→ **DATASET RECORDS**

(* ===== verification/H1Codec.v ===== *)
(** * The HTTP/1.1 codec (src/src/codec/h1_codec.{h,cpp})

    Request and response parsing over any [TransportStream], the keep-alive
    decision, serialization, and the chunked-body decoder.  The codec itself
    has no state: each operation threads the stream it works on. *)

From S2P Require Import Prelude CppStd Transport HttpMessage.

(** ** Keep-alive decision *)

Definition version_keeps_alive (version : bytes) : bool :=
  negb (starts_with #"HTTP/1.0" version).

Definition header_says_close (hdrs : HeaderMap.t) : bool :=
  match HeaderMap.get #"connection" hdrs with
  | Some c => contains #"close" c
  | None => false
  end.

Definition header_says_keep_alive (hdrs : HeaderMap.t) : bool :=
  match HeaderMap.get #"connection" hdrs with
  | Some c => contains #"keep-alive" c
  | None => false
  end.

Definition compute_keep_alive (hdrs : HeaderMap.t) (version : bytes) : bool :=
  let ka := version_keeps_alive version in
  if header_says_close hdrs then false
  else if header_says_keep_alive hdrs then true
  else ka.

Definition wire_h1_version (v : bytes) : bytes :=
  if starts_with #"HTTP/1." v then v else #"HTTP/1.1".

(** ** Header blocks *)

Definition BLANK_LINE : bytes := [CR; LF; CR; LF].

(** The header loop: a blank line ends it, a line without a colon is skipped. *)
Fixpoint parse_header_lines (lines : list bytes) (h : HeaderMap.t) : HeaderMap.t :=
  match lines with
  | [] => h
  | l :: rest =>
      let line := strip_cr l in
      match line with
      | [] => h
      | _ =>
          match find_char COLON line with
          | None => parse_header_lines rest h
          | Some colon =>
              let key := take colon line in
              let val := trim_leading (drop (S colon) line) in
              parse_header_lines rest (HeaderMap.add key val h)
          end
      end
  end.

(** [content-length], read with [strtoul] in base 10. *)
Definition header_content_length (h : HeaderMap.t) : option Z :=
  (λ cl, fst (strtoul cl 10)) <$> HeaderMap.get #"content-length" h.

(** Scheme, authority and origin-form path of an absolute-form target. *)
Definition split_absolute_target (target : bytes) : option (bytes * bytes * bytes) :=
  match find_sub #"://" target with
  | Some (S _ as pos) =>
      let scheme := take pos target in
      let rest := drop (pos + 3) target in
      let authority := match find_char "/" rest with Some slash => take slash rest | None => rest end in
      let path := match find_char "/" rest with Some slash => drop slash rest | None => #"/" end in
      Some (lower_string scheme, authority, path)
  | _ => None
  end.

(** [parse_header_block]: the error message, or the head and the version. *)
Definition parse_header_block (raw : bytes) : bytes + (HttpRequestHead * bytes) :=
  match getline raw with
  | None | Some ([], _) => inl #"empty request"
  | Some (line0, rest) =>
      let line := strip_cr line0 in
      let '(m, r1) := extract_token line in
      let '(p, r2) := extract_token r1 in
      let '(version, _) := extract_token r2 in
      if decide (m = [] ∨ p = []) then inl (#"bad request line: " ++ line)
      else
        let headers := parse_header_lines (getlines rest) HeaderMap.empty_map in
        let cl := header_content_length headers in
        inr (match split_absolute_target p with
             | Some (sch, auth, pth) =>
                 RequestHead m version pth sch auth true headers cl
             | None =>
                 RequestHead m version p #"http"
                   (default [] (HeaderMap.get #"host" headers)) false headers cl
             end, version)
  end.

(** [parse_response_block] *)
Definition parse_response_block (raw : bytes) : bytes + (HttpResponseHead * bytes) :=
  match getline raw with
  | None | Some ([], _) => inl #"empty response"
  | Some (line0, rest) =>
      let line := strip_cr line0 in
      let '(version, r1) := extract_token line in
      let '(status, r2, failed) := extract_int r1 0 in
      if (status <=? 0)%Z then inl (#"bad status line: " ++ line)
      else
        let rsn := if failed then [] else match getline r2 with Some (l, _) => l | None => [] end in
        let headers := parse_header_lines (getlines rest) HeaderMap.empty_map in
        inr (ResponseHead status (trim_leading rsn) version headers (header_content_length headers),
             version)
  end.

→ **YOUR TASK**
Copy out every line from the records that has the word "headers".

→ **REPLY TO THE EXERCISE**
        let headers := parse_header_lines (getlines rest) HeaderMap.empty_map in
        let cl := header_content_length headers in
                 RequestHead m version pth sch auth true headers cl
                   (default [] (HeaderMap.get #"host" headers)) false headers cl
        let headers := parse_header_lines (getlines rest) HeaderMap.empty_map in
        inr (ResponseHead status (trim_leading rsn) version headers (header_content_length headers),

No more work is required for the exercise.